The label on the spine with typed text PAT. 823. DIC
Front fly cover has Title and Publisher Details that match a Oxford literary reprinted edition between the 1930s to 1950.

Summary

Charles Dickens (1812–1870) was one of the great English novelists of the Victorian era, famous for vivid characters, social criticism, and stories that were first published in serial form. He began as a journalist, rose to enormous popularity during his lifetime, and wrote major works such as Oliver Twist, David Copperfield, and Great Expectations.
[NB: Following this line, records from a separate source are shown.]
(* ===== verification/EndpointHealth.v ===== *)
(** * Endpoint health

    [src/core/domain/health/endpoint_health_state.py] with the registry
    [services/health/endpoint_registry.py], the state manager
    [services/health/state_manager.py] and the notifier
    [services/health/backend_notifier.py]: check results become the health of an API
    URL, by which the resilience coordinator gates the backends that use it.

    A state is updated under its lock, so an update is one step.  The splitting of a URL
    ([urlparse], with the errors of its attributes) is a parameter; latencies are
    rationals. *)

From Stdlib Require Import Ascii.
From S2P Require Import Prelude PyStr PyDict Exceptions CircuitBreaker TTLCache RateLimitState ErrorHandlers Resilience.
From stdpp Require Import options.

(** ** The health of a URL *)

Record CheckState : Type := MkCheck {
  check_success : bool;
  last_check_timestamp : option Q;
  last_successful_timestamp : option Q;
  last_state_transition_timestamp : option Q;
  consecutive_failures : Z;
  last_latency_ms : option Q;
  last_error : option str
}.

(** The state of both checks; the HTTP check also keeps a status code. *)
Record EndpointHealthState : Type := MkHealth {
  eh_api_url : str;
  eh_ping : CheckState;
  eh_http : CheckState;
  last_http_status_code : option Z
}.

Definition new_check : CheckState := MkCheck true None None None 0 None None.

Definition new_health (api_url : str) : EndpointHealthState := MkHealth api_url new_check new_check None.

Definition is_healthy (st : EndpointHealthState) : bool := check_success (eh_ping st) && check_success (eh_http st).

(** [record_ping_success] and what [record_http_success] shares with it. *)
Definition check_succeeds (now latency_ms : Q) (c : CheckState) : bool * CheckState :=
  if check_success c then
    (false, MkCheck true (Some now) (Some now) (last_state_transition_timestamp c) 0 (Some latency_ms) None)
  else (true, MkCheck true (Some now) (Some now) (Some now) 0 (Some latency_ms) None).

(** [record_ping_failure] and [record_http_failure] *)
Definition check_fails (now : Q) (error : str) (failure_threshold : Z) (c : CheckState) : bool * CheckState :=
  let failures := (consecutive_failures c + 1)%Z in
  if check_success c && (failure_threshold <=? failures)%Z then
    (true, MkCheck false (Some now) (last_successful_timestamp c) (Some now) failures (last_latency_ms c) (Some error))
  else
    (false, MkCheck (check_success c) (Some now) (last_successful_timestamp c) (last_state_transition_timestamp c)
              failures (last_latency_ms c) (Some error)).

Definition set_ping (c : CheckState) (st : EndpointHealthState) : EndpointHealthState :=
  MkHealth (eh_api_url st) c (eh_http st) (last_http_status_code st).
Definition set_http (c : CheckState) (st : EndpointHealthState) : EndpointHealthState :=
  MkHealth (eh_api_url st) (eh_ping st) c (last_http_status_code st).
Definition set_status (status_code : Z) (st : EndpointHealthState) : EndpointHealthState :=
  MkHealth (eh_api_url st) (eh_ping st) (eh_http st) (Some status_code).

Definition record_ping_success (now latency_ms : Q) (st : EndpointHealthState) : bool * EndpointHealthState :=
  let '(t, c) := check_succeeds now latency_ms (eh_ping st) in (t, set_ping c st).
Definition record_ping_failure (now : Q) (error : str) (threshold : Z) (st : EndpointHealthState) : bool * EndpointHealthState :=
  let '(t, c) := check_fails now error threshold (eh_ping st) in (t, set_ping c st).
Definition record_http_success (now : Q) (status_code : Z) (latency_ms : Q) (st : EndpointHealthState) :
    bool * EndpointHealthState :=
  let '(t, c) := check_succeeds now latency_ms (eh_http st) in (t, set_status status_code (set_http c st)).
Definition record_http_failure (now : Q) (error : str) (threshold : Z) (st : EndpointHealthState) : bool * EndpointHealthState :=
  let '(t, c) := check_fails now error threshold (eh_http st) in (t, set_http c st).

(** ** The registry *)

Record ParsedUrl : Type := MkUrl {
  pu_scheme : str;
  pu_hostname : option str;
  pu_port : option Z;
  pu_path : str
}.

Fixpoint rstrip_slashes (s : str) : str :=
  match s with
  | "" => ""
  | String c s' =>
      let s' := rstrip_slashes s' in
      if is_empty s' && Ascii.eqb c "/"%char then "" else String c s'
  end.

Section registry.
Context (urlparse : str → res exn ParsedUrl).

Definition _normalize_url (url : str) : res exn str :=
  if is_empty url then Ok EmptyString
  else
    match urlparse url with
    | Err e => Err e
    | Ok parsed =>
        let scheme := if is_empty (pu_scheme parsed) then "https"%string else lower (pu_scheme parsed) in
        let host := match pu_hostname parsed with Some h => lower h | None => ""%string end in
        let netloc :=
          match pu_port parsed with
          | Some port =>
              if (port =? 0)%Z then host
              else
                let default_port := if String.eqb scheme "https" then 443%Z else 80%Z in
                if negb (port =? default_port)%Z then host +:+ ":" +:+ str_of_Z port else host
          | None => host
          end in
        Ok (scheme +:+ "://" +:+ netloc +:+ rstrip_slashes (pu_path parsed))
    end.

Record EndpointRegistry : Type := MkRegistry {
  url_to_backends : gmap string (gset string);
  backend_to_url : gmap string str;
  health_states : gmap string EndpointHealthState
}.

Definition empty_registry : EndpointRegistry := MkRegistry ∅ ∅ ∅.

(** [self._url_to_backends[url].discard(backend_name)], and the entry goes when it is
    empty. *)
Definition discard_backend (backend_name url : str) (m : gmap string (gset string)) : gmap string (gset string) :=
  let backends := default ∅ (m !! url) ∖ {[ backend_name ]} in
  if bool_decide (backends = ∅) then delete url m else <[url := backends]> m.

Definition register_backend (backend_name api_url : str) (r : EndpointRegistry) : res exn EndpointHealthState * EndpointRegistry :=
  match _normalize_url api_url with
  | Err e => (Err e, r)
  | Ok url =>
      let m :=
        match backend_to_url r !! backend_name with
        | Some old_url =>
            if negb (is_empty old_url) && negb (String.eqb old_url url)
            then discard_backend backend_name old_url (url_to_backends r) else url_to_backends r
        | None => url_to_backends r
        end in
      let st := default (new_health url) (health_states r !! url) in
      (Ok st,
       MkRegistry (<[url := {[ backend_name ]} ∪ default ∅ (m !! url)]> m) (<[backend_name := url]> (backend_to_url r))
         (<[url := st]> (health_states r)))
  end.

Definition unregister_backend (backend_name : str) (r : EndpointRegistry) : EndpointRegistry :=
  match backend_to_url r !! backend_name with
  | None => r
  | Some url =>
      let names := delete backend_name (backend_to_url r) in
      if is_empty url then MkRegistry (url_to_backends r) names (health_states r)
      else
        let m := discard_backend backend_name url (url_to_backends r) in
        MkRegistry m names (match m !! url with None => delete url (health_states r) | Some _ => health_states r end)
  end.

Definition get_all_urls (r : EndpointRegistry) : list str :=
  (filter (λ e : string * gset string, e.2 ≠ ∅) (map_to_list (url_to_backends r))).*1.

Definition get_backends_for_url (api_url : str) (r : EndpointRegistry) : res exn (gset string) :=
  match _normalize_url api_url with Ok url => Ok (default ∅ (url_to_backends r !! url)) | Err e => Err e end.

Definition get_health_state (api_url : str) (r : EndpointRegistry) : res exn (option EndpointHealthState) :=
  match _normalize_url api_url with Ok url => Ok (health_states r !! url) | Err e => Err e end.

Definition is_url_healthy (api_url : str) (r : EndpointRegistry) : res exn bool :=
  match get_health_state api_url r with
  | Ok (Some st) => Ok (is_healthy st)
  | Ok None => Ok true
  | Err e => Err e
  end.

Definition is_backend_healthy (backend_name : str) (r : EndpointRegistry) : res exn bool :=
  match backend_to_url r !! backend_name with
  | Some url => if is_empty url then Ok true else is_url_healthy url r
  | None => Ok true
  end.

Definition clear (r : EndpointRegistry) : EndpointRegistry := empty_registry.

(** ** The state manager *)

Inductive health_event : Type :=
| PingTransition (api_url : str) (old_state new_state : bool) (failures : Z)
| HttpTransition (api_url : str) (old_state new_state : bool) (failures : Z)
| EndpointHealthChanged (api_url : str) (healthy ping_healthy http_healthy : bool).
“Dombey and Son” is about Paul Dombey, a proud London businessman obsessed with having a son to inherit his firm. The story follows the emotional damage this causes to his neglected daughter Florence and to his family generally. It is one of Dickens’s major middle period novels and is often read as a critique of money, social ambition, industrial modernity, and damaged family life. The plot centres on Mr. Dombey, who values business and inheritance above affection, and on Florence, the daughter he cannot properly love because she is not the son he wanted. The novel shows the consequences of emotional blindness through illness, death, failed marriage, betrayal, and eventual partial reconciliation. In broad terms, it is a novel about pride, grief, commercial values, and the human cost of treating people like assets.